DOMANDA
Buongiorno ,
sono un uomo di 64 anni che a seguito di un’ ablazione del tartaro
mi è stata diagnosticata una parodontite :
purtroppo gli incisivi si muovono e il dentista mi ha detto che anche altri denti presentano delle tasche abbastanza profonde di 5/7 mm., proponendomi di fare l’intervento a cielo aperto in due o tre sedute sulle due arcate.
Io ho qualche dubbio perché l’intervento è abbastanza invasivo e comporta molti disagi e il risultato non è sicuro.
Ho letto su vari siti della terapia al laser,che viene presentata come ottima, per curare la piorrea in più sedute senza ricorrere al bisturi, altri siti invece che suddetta terapia è coadiuvante alla prima ma non sostitutiva.
Ho interpellato telefonicamente qualche studio dentistico tra i quali, alcuni sono sostenitori della terapia al laser che abbinato a un test biologico e un test genetico risolverebbe definitivamente il problema dei batteri, altri invece preferiscono il metodo tradizionale sostenendo che il laser non è risolutivo e che potrebbe essere addirittura pericoloso se non viene usato da mani esperte e competenti.
Chiedo: quale terapia scegliere?
In attesa di una vostra comunicazione ringrazio e saluto cordialmente.
Vincenzo
RISPOSTA
caro Sig. Vincenzo,
grazie per la sua interessante lettera che mi permette di discutere alcuni punti interessanti.
I batteri responsabili della parodontopatia tendono a depositarsi nel solco sottogengivale e il loro accumulo, nei soggetti suscettibili, determina il processo infiammatorio che è responsabile della malattia. Pertanto la fase cruciale di ogni trattamento è la rimozione di questo aggregato di batteri che appare sottoforma di un biofilm conosciuto come placca dentale batterica.
Dunque qualsiasi terapia – indipendentemente dalle modalità terapeutiche siano esse chirurgiche o non, con il laser o meno – deve in primis assicurare una decontaminazione della superficie delle radici dei denti dalla placca batterica.
La terapia tradizionale prevede che questa fase di decontaminazione avvenga con strumenti ultrasonici o manuali ( le curettes). Le terapie alternative utilizzano il laser, la terapia fotodinamica, ecc. per la decontaminazione sottogengivale. Il Laser può essere usato sia da solo nella decontaminazione che come aggiuntivo alla terapia tradizionale. Esistono differenze fra le varie metodiche? Indipendentemente dalle opinioni, tutte autorevoli, di valenti ed esperti clinici le riporto i risultati delle review sistematiche e delle meta-analisi che sono le fonti letterarie che presentano la maggiore evidenza scientifica.

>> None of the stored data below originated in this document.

(** *** What code can return *)

Definition returns {A} (P : A → Prop) (m : eng A) : Prop := ∀ s, wp True m (λ a _, P a) s.

Lemma returns_bind {A B} (P : A → Prop) (R : B → Prop) (m : eng A) (g : A → eng B) :
  returns P m → (∀ a, P a → returns R (g a)) → returns R (x ← m; g x).
Proof. intros Hm Hg s. apply wp_bind. eapply wp_mono; [apply Hm|]. intros a s' Ha. by apply Hg. Qed.

Lemma returns_then {A B} (R : B → Prop) (m : eng A) (g : A → eng B) :
  (∀ a, returns R (g a)) → returns R (x ← m; g x).
Proof. intros Hg. apply (returns_bind (λ _, True)); [|auto]. intros s. unfold wp. by repeat case_match. Qed.

Lemma returns_ret {A} (P : A → Prop) a : P a → returns P (mret a).
Proof. by intros ? s. Qed.

Lemma returns_wild {A} (P : A → Prop) : returns P wild.
Proof. by intros s. Qed.

Lemma returns_deref {A} (o : option A) : returns (λ a, o = Some a) (deref o).
Proof. destruct o; by intros s. Qed.

Create HintDb returns.
#[export] Hint Resolve returns_deref : returns.
Ltac returns_step :=
  match goal with
  | |- returns _ (mret _) => apply returns_ret
  | |- returns _ wild => apply returns_wild
  | |- returns _ (mbind _ _) =>
      first [eapply returns_bind; [solve [auto with returns nocore]|cbv beta; intros ? ?]
            |apply returns_then; intros ?]
  | |- returns _ (if ?b then _ else _) => destruct b
  | |- returns _ (match ?x with _ => _ end) => destruct x
  end.
Ltac returns_auto := repeat returns_step; auto with returns.

(** *** Code that cannot go wrong

    [slot s a w]: the element at address [a] of the send queue is [w].
    [safe a m]: [m] returns from every state in which [a] is the address of an
    element and the completion queue of the queue pair exists, and leaves them
    in place. *)

Definition slot (s : eng_state) (a : Z) (w : rxe_send_wqe) : Prop :=
  elem_at (qp_sq (es_qp s)) a = Some w.

Definition valid (a : Z) (s : eng_state) : Prop :=
  is_Some (elem_at (qp_sq (es_qp s)) a) ∧ is_Some (rdev_cqs (es_dev s) !! qp_scq (es_qp s)).

Definition safe {A} (a : Z) (m : eng A) : Prop :=
  ∀ s, valid a s → wp False m (λ _ s', valid a s') s.

Lemma wp_sq_wqe F s a w Q : slot s a w → Q w s → wp F (sq_wqe a) Q s.
Proof. intros Hs HQ. unfold sq_wqe. wp_run. rewrite Hs. by apply wp_ret. Qed.

Lemma wp_upd_wqe F s a w f Q :
  slot s a w →
  (∀ s', s' = s <| es_qp ::= λ q, q <| qp_sq ::= λ sq, store_at sq a (f w) |> |> →
     slot s' a (f w) → Q tt s') →
  wp F (upd_wqe a f) Q s.
Proof.
  intros Hs HQ. unfold upd_wqe. wp_run. eapply wp_sq_wqe; [done|]. wp_run.
  apply HQ; [done|]. apply elem_at_store_eq. by eexists.
Qed.

Section safe.
Context (a : Z).

Lemma safe_bind {A B} (m : eng A) (g : A → eng B) :
  safe a m → (∀ x, safe a (g x)) → safe a (x ← m; g x).
Proof. intros Hm Hg s Hs. apply wp_bind. eapply wp_mono; [by apply Hm|]. intros x s' Hs'. by apply Hg. Qed.

Lemma safe_ret {A} (x : A) : safe a (mret x).
Proof. by intros s. Qed.

Lemma safe_gets {A} (g : eng_state → A) : safe a (gets g).
Proof. by intros s. Qed.

Lemma safe_deref_Some {A} (x : A) : safe a (deref (Some x)).
Proof. by intros s. Qed.

Lemma safe_modify g : (∀ s, valid a s → valid a (g s)) → safe a (modify g).
Proof. intros E s Hs. by apply E. Qed.

Lemma safe_when b m : safe a m → safe a (when b m).
Proof. intros E. destruct b; [done|by intros s]. Qed.
#[local] Hint Resolve keeps_own_drain_pkts keeps_own_drain_sq keeps_own_flush_sq : keeps.

(** A queue pair that takes part in the protocol. *)
Definition alive (q : rxe_qp) : bool :=
  qp_valid q && negb (bool_decide (req_state (qp_req q) = QP_STATE_ERROR))
  && negb (bool_decide (req_state (qp_req q) = QP_STATE_RESET)).

Lemma completer_dead_own depth fuel s :
  alive (es_qp s) = false →
  wp True (rxe_completer depth fuel) (λ r s', own s' = own s ∧ r = Err EAGAIN) s.
Proof.
  intros Ha. destruct depth as [|depth]; [done|]. cbn [rxe_completer]. unfold completer_body.
  wp_run. unfold alive in Ha.
  assert (Hk : keeps own comp_drain ∧ keeps own comp_flush).
  { split; unfold comp_drain, comp_flush; keeps_auto. }
  destruct Hk as [Hd Hf].
  destruct (qp_valid _); cbn [negb andb] in Ha |- *;
    [destruct (bool_decide (_ = QP_STATE_ERROR)); cbn [negb andb] in Ha |- *;
      [|destruct (bool_decide (_ = QP_STATE_RESET)); [|done]]|];
    (wp_run; eapply wp_mono; [apply Hd || apply Hf|]; intros ? s' E; by wp_run).
Qed.

Lemma keeps_own_qp_error depth fuel n :
  keeps own (rxe_qp_error (__rxe_do_task (rxe_completer depth fuel) n)).
Proof.
  intros s. unfold rxe_qp_error. wp_run. apply wp_if; intros _; wp_run; [done|].
  destruct n as [|n]; [done|]. cbn [__rxe_do_task]. wp_run.
  eapply wp_mono; [apply completer_dead_own|].
  - unfold alive. cbn. by rewrite andb_false_r.
  - intros r s' [E ->]. by wp_run.
Qed.

(** What a call that exits leaves behind. *)
Definition leaked (q : rxe_qp) : Z :=
  if req_need_retry (qp_req q) then 0 else match qp_resp_pkts q with [] => 0 | _ => 1 end.

Lemma completer_alive_own depth fuel s :
  alive (es_qp s) = true →
  wp True (rxe_completer depth fuel) (λ r s',
    own s' = ((own s).1 + match r with Ok _ => 0 | Err _ => leaked (es_qp s) end, (own s).2)) s.
Proof.
  intros Ha. destruct depth as [|depth]; [done|]. cbn [rxe_completer]. unfold completer_body. wp_run.
  unfold alive in Ha.
  apply andb_true_iff in Ha as [[Hv He%negb_true_iff]%andb_true_iff Hr%negb_true_iff].
  rewrite Hv, He, Hr. cbn [negb]. set (qe := rxe_qp_error _).
  assert (Hq : keeps own qe) by apply keeps_own_qp_error. clearbody qe. unfold leaked.
  apply wp_bind, (wp_mono _ _ (λ _ s1, own s1 = own s ∧ qp_resp_pkts (es_qp s1) = qp_resp_pkts (es_qp s))).
  { apply wp_if; intros _; by wp_run. }
  intros _ s1 [E1 Hp1]. rewrite <- E1, <- Hp1. clear E1 Hp1. apply wp_if; intros ->; wp_run.
  { destruct (own s1). cbn. f_equal. lia. }
  destruct fuel as [|fuel]; [done|]. cbn [comp_loop comp_step]. unfold dequeue_resp_pkt. wp_run.
  destruct (qp_resp_pkts (es_qp s1)) as [|p l] eqn:E; wp_run.
  - eapply wp_mono; [by apply comp_loop_own|]. intros r s' ->. destruct (own s1), r; cbn; f_equal; lia.
  - eapply wp_mono; [by apply comp_loop_own|]. intros r s' ->. unfold own. cbn. rewrite E. cbn [length].
    destruct r; f_equal; lia.
Qed.
(* ===== verification/ReqPacket.v ===== *)
(** * The packets the requester builds (rxe_req.c)

    What [init_req_packet] and [fill_packet] put on the wire for the sends and
    the RDMA writes of a reliable connection, byte by byte: the fields of the
    headers the receiver will read, and the payload. *)

From stdpp Require Import gmap.
From S2P Require Import Prelude Bits Queue Opcode Hdr Verbs Icrc Mr Sge Cq State Comp Arbiter Req.

(** ** Bytes of a packet *)

Lemma byte_at_put h o bs p :
  0 ≤ o → 0 ≤ p → p < o ∨ o + Z.of_nat (length bs) ≤ p → byte_at (put_bytes h o bs) p = byte_at h p.
Proof.
  intros Ho Hp Hd. unfold byte_at, put_bytes. destruct Hd.
  - by rewrite list_lookup_inserts_lt by lia.
  - by rewrite list_lookup_inserts_ge by lia.
Qed.

Lemma length_put h o bs : length (put_bytes h o bs) = length h.
Proof. apply length_inserts. Qed.

Lemma put_bytes_get h o bs :
  0 ≤ o → o + Z.of_nat (length bs) ≤ Z.of_nat (length h) →
  take (length bs) (drop (Z.to_nat o) (put_bytes h o bs)) = bs.
Proof.
  intros Ho Hl. apply list_eq_same_length with (length bs); [done|rewrite length_take, length_drop, length_put; lia|].
  intros i x y Hi Hx Hy. rewrite lookup_take_lt in Hx by lia. rewrite lookup_drop in Hx.
  unfold put_bytes in Hx. rewrite list_lookup_inserts in Hx by lia.
  replace (Z.to_nat o + i - Z.to_nat o)%nat with i in Hx by lia. congruence.
Qed.

(** The bytes at [o] depend on these bytes only. *)
Lemma take_drop_frame h h' o n :
  0 ≤ o → length h = length h' → (∀ p, o ≤ p < o + Z.of_nat n → byte_at h p = byte_at h' p) →
  take n (drop (Z.to_nat o) h) = take n (drop (Z.to_nat o) h').
Proof.
  intros Ho Hl Hb. apply list_eq. intros i. destruct (decide (i < n)%nat) as [Hi|].
  - rewrite !lookup_take_lt, !lookup_drop by lia. specialize (Hb (o + Z.of_nat i)). unfold byte_at in Hb.
    replace (Z.to_nat (o + Z.of_nat i)) with (Z.to_nat o + i)%nat in Hb by lia.
    destruct (h !! _) as [x|] eqn:E1, (h' !! _) as [y|] eqn:E2; cbn in Hb; [f_equal; apply Hb; lia|..|done];
      [apply lookup_ge_None in E2; apply lookup_lt_Some in E1|apply lookup_ge_None in E1;
       apply lookup_lt_Some in E2]; lia.
  - by rewrite !lookup_take_ge by lia.
Qed.

(** A copy of the first [n] bytes. *)
Lemma byte_at_copy h h' n p :
  0 ≤ p < n → n ≤ Z.of_nat (length h) → n ≤ Z.of_nat (length h') →
  byte_at (put_bytes h 0 (take (Z.to_nat n) (drop (Z.to_nat 0) h'))) p = byte_at h' p.
Proof.
  intros Hp Hh Hh'. unfold byte_at, put_bytes. rewrite list_lookup_inserts; rewrite ?length_take, ?length_drop; [|lia..].
  rewrite Nat.sub_0_r, lookup_take_lt by lia. by rewrite drop_0.
Qed.

(** [pkt'] is [pkt] up to the bytes from [lo] on. *)
Record above (lo : Z) (pkt pkt' : rxe_pkt_info) : Prop := {
  above_meta : pkt' = pkt <| pkt_hdr := pkt_hdr pkt' |>;
  above_length : length (pkt_hdr pkt') = length (pkt_hdr pkt);
  above_byte p : 0 ≤ p < lo → byte_at (pkt_hdr pkt') p = byte_at (pkt_hdr pkt) p
}.

Lemma above_refl lo pkt : above lo pkt pkt.
Proof. split; [by destruct pkt|done..]. Qed.

Lemma above_trans lo p1 p2 p3 : above lo p1 p2 → above lo p2 p3 → above lo p1 p3.
Proof.
  intros [E1 L1 B1] [E2 L2 B2]. split; [rewrite E2, E1; done|congruence|].
  intros p Hp. by rewrite B2, B1.
Qed.

Lemma above_weaken lo lo' pkt pkt' : lo' ≤ lo → above lo pkt pkt' → above lo' pkt pkt'.
Proof. intros Hl [E L B]. split; [done..|]. intros p Hp. apply B. lia. Qed.

Lemma above_store lo pkt n o v :
  0 ≤ lo ≤ o → above lo pkt (pkt <| pkt_hdr ::= λ h, store_be n h o v |>).
Proof.
  intros Ho. split; [done|apply length_store_be|]. intros p Hp. cbn. apply byte_at_store; lia.
Qed.

Lemma above_put lo pkt o bs : 0 ≤ lo ≤ o → above lo pkt (pkt <| pkt_hdr ::= λ h, put_bytes h o bs |>).
Proof. intros Ho. split; [done|apply length_put|]. intros p Hp. cbn. apply byte_at_put; lia. Qed.

Lemma bth_view_frame h h' o :
  (∀ p, o ≤ p < o + RXE_BTH_BYTES → byte_at h p = byte_at h' p) → bth_view h o = bth_view h' o.
Proof.
  unfold RXE_BTH_BYTES. intros Hb. rewrite !bth_view_decode.
  unfold load_u8, load_be16, load_be32.
  f_equal; apply load_be_frame; intros; apply Hb; lia.
Qed.

(** ** The opcodes of a message *)

Definition rc_message_opcodes : list Z :=
  [IB_OPCODE_RC_SEND_FIRST; IB_OPCODE_RC_SEND_MIDDLE; IB_OPCODE_RC_SEND_LAST;
   IB_OPCODE_RC_SEND_LAST_WITH_IMMEDIATE; IB_OPCODE_RC_SEND_ONLY; IB_OPCODE_RC_SEND_ONLY_WITH_IMMEDIATE;
   IB_OPCODE_RC_RDMA_WRITE_FIRST; IB_OPCODE_RC_RDMA_WRITE_MIDDLE; IB_OPCODE_RC_RDMA_WRITE_LAST;
   IB_OPCODE_RC_RDMA_WRITE_LAST_WITH_IMMEDIATE; IB_OPCODE_RC_RDMA_WRITE_ONLY;
   IB_OPCODE_RC_RDMA_WRITE_ONLY_WITH_IMMEDIATE].

(** The first, middle, last and only opcode of a work request. *)
Definition rc_opcodes (wr : Z) : option (Z * Z * Z * Z) :=
  if wr =? IB_WR_SEND then
    Some (IB_OPCODE_RC_SEND_FIRST, IB_OPCODE_RC_SEND_MIDDLE, IB_OPCODE_RC_SEND_LAST, IB_OPCODE_RC_SEND_ONLY)
  else if wr =? IB_WR_SEND_WITH_IMM then
    Some (IB_OPCODE_RC_SEND_FIRST, IB_OPCODE_RC_SEND_MIDDLE, IB_OPCODE_RC_SEND_LAST_WITH_IMMEDIATE,
          IB_OPCODE_RC_SEND_ONLY_WITH_IMMEDIATE)
  else if wr =? IB_WR_RDMA_WRITE then
    Some (IB_OPCODE_RC_RDMA_WRITE_FIRST, IB_OPCODE_RC_RDMA_WRITE_MIDDLE, IB_OPCODE_RC_RDMA_WRITE_LAST,
          IB_OPCODE_RC_RDMA_WRITE_ONLY)
  else if wr =? IB_WR_RDMA_WRITE_WITH_IMM then
    Some (IB_OPCODE_RC_RDMA_WRITE_FIRST, IB_OPCODE_RC_RDMA_WRITE_MIDDLE,
          IB_OPCODE_RC_RDMA_WRITE_LAST_WITH_IMMEDIATE, IB_OPCODE_RC_RDMA_WRITE_ONLY_WITH_IMMEDIATE)
  else None.

(** The opcode of packet [i] of [n]. *)
Definition message_opcode (ops : Z * Z * Z * Z) (i n : nat) : Z :=
  let '(first, middle, last, only) := ops in
  if (n =? 1)%nat then only else if (i =? 0)%nat then first
  else if (S i =? n)%nat then last else middle.

Record message_opcode_facts (op : Z) : Prop := {
  mo_range : 0 ≤ op < 256;
  mo_length : 12 ≤ opcode_length op ≤ 32;
  mo_payload : opcode_offset op RXE_PAYLOAD = opcode_length op;
  mo_lrh : flag_set (opcode_mask op) RXE_LRH_MASK = false;
  mo_data : flag_set (opcode_mask op) RXE_WRITE_OR_SEND = true;
  mo_read : flag_set (opcode_mask op) RXE_READ_OR_ATOMIC = false;
  mo_rd : flag_set (opcode_mask op) RXE_READ_MASK = false;
  mo_deth : flag_set (opcode_mask op) RXE_DETH_MASK = false;
  mo_ieth : flag_set (opcode_mask op) RXE_IETH_MASK = false;
  mo_atmeth : flag_set (opcode_mask op) RXE_ATMETH_MASK = false;
  mo_reth : flag_set (opcode_mask op) RXE_RETH_MASK = true →
    opcode_offset op RXE_RETH = 12 ∧ 28 ≤ opcode_length op;
  mo_immdt : flag_set (opcode_mask op) RXE_IMMDT_MASK = true →
    opcode_offset op RXE_IMMDT = opcode_length op - 4 ∧
    (if flag_set (opcode_mask op) RXE_RETH_MASK then 32 else 16) = opcode_length op
}.

Lemma message_opcode_spec op : op ∈ rc_message_opcodes → message_opcode_facts op.
Proof.
  intros Hop. repeat (apply elem_of_cons in Hop as [->|Hop]); [..|by apply not_elem_of_nil in Hop].
  all: split; vm_compute; intuition congruence.
Qed.

(** What [init_packet] sets in the mask of a packet. *)
Definition link_mask (x : Z) : Prop := x = RXE_GRH_MASK ∨ x = RXE_GRH_MASK .| RXE_LOOPBACK_MASK.

(** The masks the interface sets are none of those of an opcode. *)
Lemma link_mask_flag x y m :
  link_mask x → (RXE_GRH_MASK .| RXE_LOOPBACK_MASK) .& m = 0 → flag_set (x .| y) m = flag_set y m.
Proof.
  intros Hx Hm. rewrite flag_set_lor. replace (flag_set x m) with false; [done|]. symmetry.
  unfold flag_set. apply negb_false_iff, Z.eqb_eq. rewrite Z.land_lor_distr_l in Hm.
  apply Z.lor_eq_0_iff in Hm as [Hg Hl]. destruct Hx as [-> | ->]; [done|].
  by rewrite Z.land_lor_distr_l, Hg, Hl.
Qed.

Section build.
Context (op x : Z) (Hop : op ∈ rc_message_opcodes) (Hx : link_mask x).

(** A packet of the opcode, with room for its headers. *)
Record shaped (pkt : rxe_pkt_info) : Prop := {
  sh_opcode : pkt_opcode pkt = op;
  sh_mask : pkt_mask pkt = x .| opcode_mask op;
  sh_offset : 0 ≤ pkt_offset pkt;
  sh_room : pkt_offset pkt + opcode_length op ≤ Z.of_nat (length (pkt_hdr pkt))
}.

Lemma shaped_above lo pkt pkt' : shaped pkt → above lo pkt pkt' → shaped pkt'.
Proof using Type. intros [] [E L _]. rewrite E. split; cbn; [done..|]. by rewrite L. Qed.

Lemma if_hdr_false pkt m f :
  shaped pkt → flag_set (opcode_mask op) m = false → (RXE_GRH_MASK .| RXE_LOOPBACK_MASK) .& m = 0 →
  if_hdr pkt m f = pkt.
Proof using Hx. intros Hs Hf Hm. unfold if_hdr. rewrite (sh_mask _ Hs), link_mask_flag, Hf by done. done. Qed.

Lemma reth_spec pkt w :
  shaped pkt →
  let pkt' := if_hdr pkt RXE_RETH_MASK (λ pkt,
    reth_set_len (reth_set_va (reth_set_rkey pkt (wr_rkey (wqe_ibwr w))) (wqe_iova w))
      (dma_length (wqe_dma w))) in
  above (pkt_offset pkt + 12) pkt pkt' ∧
  (flag_set (opcode_mask op) RXE_RETH_MASK = true →
   reth_va pkt' = u64 (wqe_iova w) ∧ reth_rkey pkt' = u32 (wr_rkey (wqe_ibwr w)) ∧
   reth_len pkt' = u32 (dma_length (wqe_dma w))).
Proof using Hop Hx.
  intros Hs. pose proof (message_opcode_spec op Hop) as []. destruct Hs as [Hsop Hsm Hso Hsr].
  cbn zeta. unfold if_hdr. rewrite Hsm, link_mask_flag by done.
  destruct (flag_set (opcode_mask op) RXE_RETH_MASK); [|split; [apply above_refl|done]].
  destruct mo_reth0 as [Hr Hr']; [done|].
  unfold reth_set_len, reth_set_va, reth_set_rkey, reth_va, reth_rkey, reth_len,
    __reth_set_va, __reth_set_rkey, __reth_set_len, __reth_va, __reth_rkey, __reth_len, store_be64, store_be32.
  rewrite !ext_offset_upd. unfold ext_offset. rewrite Hsop, Hr. cbn [pkt_hdr upd_field pkt_opcode pkt_offset].
  split.
  - eapply above_trans; [apply above_store|eapply above_trans; [apply above_store|apply above_store]]; lia.
  - intros _. mem_simpl. done.
Qed.

Lemma immdt_spec pkt v :
  shaped pkt →
  let pkt' := if_hdr pkt RXE_IMMDT_MASK (λ pkt, immdt_set_imm pkt v) in
  above (pkt_offset pkt + 12) pkt pkt' ∧
  (flag_set (opcode_mask op) RXE_RETH_MASK = true → above (pkt_offset pkt + 28) pkt pkt') ∧
  (flag_set (opcode_mask op) RXE_IMMDT_MASK = true → immdt_imm pkt' = u32 v).
Proof using Hop Hx.
  intros Hs. pose proof (message_opcode_spec op Hop) as []. destruct Hs as [Hsop Hsm Hso Hsr].
  cbn zeta. unfold if_hdr. rewrite Hsm, link_mask_flag by done.
  destruct (flag_set (opcode_mask op) RXE_IMMDT_MASK); [|split; [apply above_refl|split; [|done]];
    intros _; apply above_refl].
  destruct mo_immdt0 as [Hi Hl]; [done|].
  unfold immdt_set_imm, immdt_imm, __immdt_set_imm, __immdt_imm, store_be32. rewrite ext_offset_upd.
  unfold ext_offset. rewrite Hsop, Hi. cbn [pkt_hdr upd_field].
  split; [apply above_store; case_match; lia|]. split.
  - intros Hr. rewrite Hr in Hl. apply above_store; lia.
  - intros _. mem_simpl. done.
Qed.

Alla luce della letteratura scientifica le fonti più autorevoli non mostrano differenze rilevanti fra le metodiche tradizionali e quelle alternative ( Conferenza della Federazione Europea di Parodontologia 2008; Statement dell’Accademia Americana di Parodontologia 2011; Laser Medical Sciences 2012).
Ad ogni modo, indipendentemente dalle metodiche, questa fase è definita come causale o non-chirurgica. Una volta eseguita , si aspetterà la guarigione dei tessuti e si rivaluterà lo stato di salute gengivale per decidere se vi sia bisogno o meno degli interventi chirurgici. Escluderei quindi di iniziare il trattamento dalla chirurgia (a questo scopo veda il “progetto terapia” della Società Italiana di Parodontologia, www.sidp.it).
In ultimo Lei cita anche i test genetici e microbiologici. Preciso che sono test diagnostici e non terapeutici. Tali test, soprattutto quello microbiologico, possono avere qualche indicazione in alcune forme di parodontitie aggressiva per valutare l’eventuale uso aggiuntivo di terapie antibiotiche. Il test genetico, soprattutto quello che misura il polimorfismo della interleuchina 1, è stato suggerito per valutare la tendenza alla progressione della malattia ma la sua utilità è molto dibattuta in letteratura.
Sperando di avere risposto ai suoi dubbi Le invio i miei più cordiali saluti.